● What to work on:
Only these lines of the data below are wanted: the one with "[eapply Monitor.reachable_step; [exact", the one with "(match type of", and any lines between them, each repeated exactly.
Data shown below:
Record teardown_inv (s : teardown) : Prop := {
  ti_monitor : Monitor.reachable (monitor s);
  ti_publisher : PublisherLife.reachable config lease (PublisherLife.mkSystem (publisher s) [stopping s]);
  ti_consumer : Consumer.reachable (consumer s);
  ti_draining : 1 <= stage (pc s) -> draining s = true;
  ti_closing : 2 <= stage (pc s) -> closing (Monitor.table (monitor s)) = true;
  ti_stopped : 4 <= stage (pc s) -> stopOwnershipMonitor (parts s) = true -> Monitor.stop (monitor s) = Monitor.SReturned;
  ti_cancelled : 7 <= stage (pc s) -> stopConsumer (parts s) = true -> Consumer.cancelled (consumer s) = true;
  ti_bus : 7 <= stage (pc s) <= 9 -> stopConsumer (parts s) = true;
  ti_restart : pc s = TClosing -> is_Some (restart s);
  ti_pool : forall q, restart s = Some q ->
    (exists items, pool_inv items q) /\ (is_Some (expired s) -> ended q = true);
  ti_log : log s = told (parts s) (stage (pc s));
  ti_asked : asked (answers s) (stage (pc s));
  ti_results : results s;
}.

Lemma begin_inv sv m l c :
  Monitor.reachable m -> PublisherLife.reachable config lease (PublisherLife.mkSystem l []) -> Consumer.reachable c ->
  teardown_inv (begin sv m l c).
Proof.
  intros Hm Hl Hc. split; cbn; try done; try lia.
  - eapply PublisherLife.reachable_step; [exact Hl|]. apply PublisherLife.step_call.
  - split; constructor.
  - split; [done|]. by split; [cbn; lia|].
Qed.

Lemma set_table_reachable t m : Monitor.reachable m -> Monitor.reachable (set_table t m).
Proof. intros Hm. eapply Monitor.reachable_step; [exact Hm|]. apply Monitor.step_table. Qed.

Lemma cancel_reachable c : Consumer.reachable c -> Consumer.reachable (cancel_consumer c).
Proof. intros Hc. eapply Consumer.reachable_step; [exact Hc|]. apply Consumer.step_cancel. Qed.

Lemma bus_unready_reachable c : Consumer.reachable c -> Consumer.reachable (bus_unready c).
Proof. intros Hc. eapply Consumer.reachable_step; [exact Hc|]. apply Consumer.step_bus. Qed.

Lemma stop_reachable ex b st st' l l' :
  PublisherLife.reachable config lease (PublisherLife.mkSystem l [st]) ->
  PublisherLife.stop_step ex b st l = Some (st', l') ->
  PublisherLife.reachable config lease (PublisherLife.mkSystem l' [st']).
Proof.
  intros Hl Hs. eapply PublisherLife.reachable_step; [exact Hl|].
  exact (PublisherLife.step_stop config lease (PublisherLife.mkSystem l [st]) 0 st st' ex b l' eq_refl Hs).
Qed.

Lemma stop_step_table m m' : Monitor.stop_step m = Some m' -> Monitor.table m' = Monitor.table m.
Proof.
  destruct m as [en p st can d rev t ps lg]. destruct st; cbn; [destruct en; by intros [= <-]| |done].
  destruct (recv d) as [[v d']|]; cbn; [by intros [= <-]|done].
Qed.

Lemma asked_later an n n' : asked an n -> n <= n' -> asked (an ++ []) n'.
Proof. rewrite app_nil_r. intros [Hs Hf] Hn. split; [done|]. eapply Forall_impl; [exact Hf|]. cbn. lia. Qed.

Lemma asked_snoc an n n' k err : asked an n -> called_at k = n -> n < n' -> asked (an ++ [(k, err)]) n'.
Proof.
  intros [Hs Hf] Hk Hn. unfold asked. rewrite !fmap_app. cbn. split.
  - apply StronglySorted_app_2; [|done|repeat constructor]. intros x y Hx Hy%list_elem_of_singleton. subst y.
    rewrite Forall_forall in Hf. specialize (Hf x Hx). cbn in Hf. lia.
  - apply Forall_app. split; [|by apply Forall_singleton; lia]. eapply Forall_impl; [exact Hf|]. cbn. lia.
Qed.

Lemma answer_of_snoc k k' err an : answer_of k (an ++ [(k', err)]) = if is_callee k k' then err else answer_of k an.
Proof. unfold answer_of. by rewrite foldl_app. Qed.

(** A statement of Shutdown, the publisher's and the monitor's stop apart. *)
Ltac split_parts := split; cbn; try done; try lia; try (by intros; auto with lia).

Ltac same_answers Ha Hpr :=
  first [eapply asked_later; [exact Ha|cbn; lia]
        |unfold results; split_and!; cbn; [rewrite ?app_nil_r; done|first [lia|done|intros _; apply Hpr; lia]|by intros ? [= <-] || done]].

Ltac new_answer Ha Hpr :=
  first [eapply asked_snoc; [exact Ha|reflexivity|cbn; lia]
        |unfold results; split_and!; cbn; [rewrite ?answer_of_snoc, ?app_nil_r, <- ?app_assoc; cbn; rewrite ?app_nil_r; done
                          |first [lia|done|intros _; apply Hpr; lia]|by intros ? [= <-] || done]].

Lemma shutdown_step_inv ch s s' : teardown_inv s -> shutdown_step ch s = Some s' -> teardown_inv (heard ch s s').
Proof.
  intros [Hm Hl Hc Hdr Hcl Hst Hcan Hbus Hre Hp Hlg Ha (He & Hpr & _)] Hs.
  destruct s as [[sm sp sr sc] p dr re m l st c ex es lg an]. cbn in *. subst lg.
  destruct p as [| | | | | | | | | | |err0], ch as [|order|b|g|err]; try done;
    cbn in Hs, He, Hpr, Hdr, Hcl, Hst, Hcan, Hbus, Hre, Ha; rewrite ?app_nil_r in He; unfold heard; cbn [pc calling].
  - injection Hs as <-. split_parts; same_answers Ha Hpr.
  - case_bool_decide as Ho; [|done]. injection Hs as <-. split_parts; try same_answers Ha Hpr.
    + by apply set_table_reachable.
    + intros q [= <-]. split.
      * exists order. destruct ex; [apply Monitor.end_context_inv|]; apply pool_start_inv.
      * by intros [err ->].
  - destruct re as [q|]; [|done]. cbn in Hs. destruct (finished q || ended q); [|done]. injection Hs as <-.
    split_parts; same_answers Ha Hpr.
  - destruct sm; [|injection Hs as <-; split_parts; same_answers Ha Hpr].
    destruct (Monitor.stop m) eqn:Hsm; [| |injection Hs as <-; split_parts; same_answers Ha Hpr];
      (destruct (Monitor.stop_step m) as [m'|] eqn:Hm'; [|done]); cbn in Hs; injection Hs as <-;
      split_parts; try same_answers Ha Hpr;
      [eapply Monitor.reachable_step; [exact Hm|by apply Monitor.step_stop]
      |intros _; rewrite (stop_step_table _ _ Hm'); apply Hcl; lia
      |eapply Monitor.reachable_step; [exact Hm|by apply Monitor.step_stop]
      |intros _; rewrite (stop_step_table _ _ Hm'); apply Hcl; lia].
  - destruct sp; [|injection Hs as <-; split_parts; same_answers Ha Hpr].
    destruct st as [| |r]; [| |injection Hs as <-; subst es; split_parts; [by destruct sm|same_answers Ha Hpr..]];
      (match type of Hs with context [PublisherLife.stop_step ?a ?b ?c ?d] =>
          destruct (PublisherLife.stop_step a b c d) as [[st' l']|] eqn:Hl'; [|done] end); cbn in Hs; injection Hs as <-;
      (split_parts; [by eapply stop_reachable|same_answers Ha Hpr..]).
  - destruct sr; [done|]. injection Hs as <-. split_parts; same_answers Ha Hpr.
  - destruct sr; [|done]. injection Hs as <-. subst es. split_parts; try new_answer Ha Hpr. by destruct sm, sp.
  - destruct sc; injection Hs as <-; split_parts; try same_answers Ha Hpr. by apply cancel_reachable.
  - destruct g as [group|]; injection Hs as <-.
    + destruct group; split_parts; try same_answers Ha Hpr; by apply bus_unready_reachable.
    + split_parts; try same_answers Ha Hpr. rewrite Hbus by lia. by destruct sm, sp, sr.
  - injection Hs as <-. split_parts; new_answer Ha Hpr.
  - injection Hs as <-. split_parts; try new_answer Ha Hpr. rewrite Hbus by lia. by destruct sm, sp, sr.
  - injection Hs as <-. subst es. split_parts; try new_answer Ha Hpr. by destruct sm, sp, sr, sc.
Qed.

Lemma consumer_stays_cancelled c c' : Consumer.step c c' -> Consumer.cancelled c = true -> Consumer.cancelled c' = true.
Proof.
  intros Hs. destruct Hs as [tick c' Hs|result fired c' Hs|ready|]; try done;
    destruct c as [mi v can br cr run lg]; cbn; intros ->.
  - destruct mi; cbn in Hs; try destruct tick; by simplify_eq.
  - destruct v; cbn in Hs; try destruct fired; by simplify_eq.
Qed.

Lemma teardown_step_inv s s' : teardown_inv s -> step s s' -> teardown_inv s'.
Proof.
  intros Hi Hs. destruct Hs as [ch s' Hs|m Hs Hstop Hclose|ch l Hs|c Hs|q q' Hq Hs|err He];
    [by eapply shutdown_step_inv|..]; destruct Hi as [Hm Hl Hc Hdr Hcl Hst Hcan Hbus Hre Hp Hlg Ha Hres]; split; cbn; try done.
  - by eapply Monitor.reachable_step.
  - intros Hn. by apply Hclose, Hcl.
  - intros Hn Hp1. rewrite Hstop. by apply Hst.
  - eapply PublisherLife.reachable_step; [exact Hl|].
    exact (PublisherLife.step_loop config lease (PublisherLife.mkSystem (publisher s) [stopping s]) ch _ Hs).
  - by eapply Consumer.reachable_step.
  - intros Hn Hp1. by eapply consumer_stays_cancelled, Hcan.
  - intros q0 [= <-]. destruct (Hp q Hq) as [[items Hit] Hend]. split; [exists items; by eapply pool_any_inv; [apply any_step|]|].
    intros Hex%Hend. destruct Hs; cbn in *; done.
  - intros Hpc. destruct (Hre Hpc) as [q ->]. by eexists.
  - intros q Hq. apply fmap_Some in Hq as (q0 & Hq0 & ->). destruct (Hp q0 Hq0) as [[items Hit] _].
    split; [exists items; by apply Monitor.end_context_inv|done].
Qed.

Lemma teardown_reachable_inv s : reachable s -> teardown_inv s.
Proof.
  induction 1 as [sv m l c Hm _ Hl Hc|s s' _ IH Hs]; [by apply begin_inv|by eapply teardown_step_inv].
Qed.



(** ** Properties *)

(** Statements of Shutdown to its end. *)
Definition rank (s : teardown) : nat :=
  match pc s with
  | TDrain => 15 | TTake => 14 | TClosing => 13
  | TMonitor => 10 + match Monitor.stop (monitor s) with Monitor.SIdle => 2 | Monitor.SWait => 1 | Monitor.SReturned => 0 end
  | TPublisher => 7 + match stopping s with
      | PublisherLife.SCancel => 2 | PublisherLife.SWait => 1 | PublisherLife.SReturned _ => 0 end
  | TRoutes => 6 | TConsumer => 5 | TBus => 4 | TGroup => 3 | TWriter => 2 | THttp => 1 | TReturned _ => 0
  end.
End of Data shown.
● Task response:
      [eapply Monitor.reachable_step; [exact Hm|by apply Monitor.step_stop]
      |intros _; rewrite (stop_step_table _ _ Hm'); apply Hcl; lia
      |eapply Monitor.reachable_step; [exact Hm|by apply Monitor.step_stop]
      |intros _; rewrite (stop_step_table _ _ Hm'); apply Hcl; lia].
  - destruct sp; [|injection Hs as <-; split_parts; same_answers Ha Hpr].
    destruct st as [| |r]; [| |injection Hs as <-; subst es; split_parts; [by destruct sm|same_answers Ha Hpr..]];
      (match type of Hs with context [PublisherLife.stop_step ?a ?b ?c ?d] =>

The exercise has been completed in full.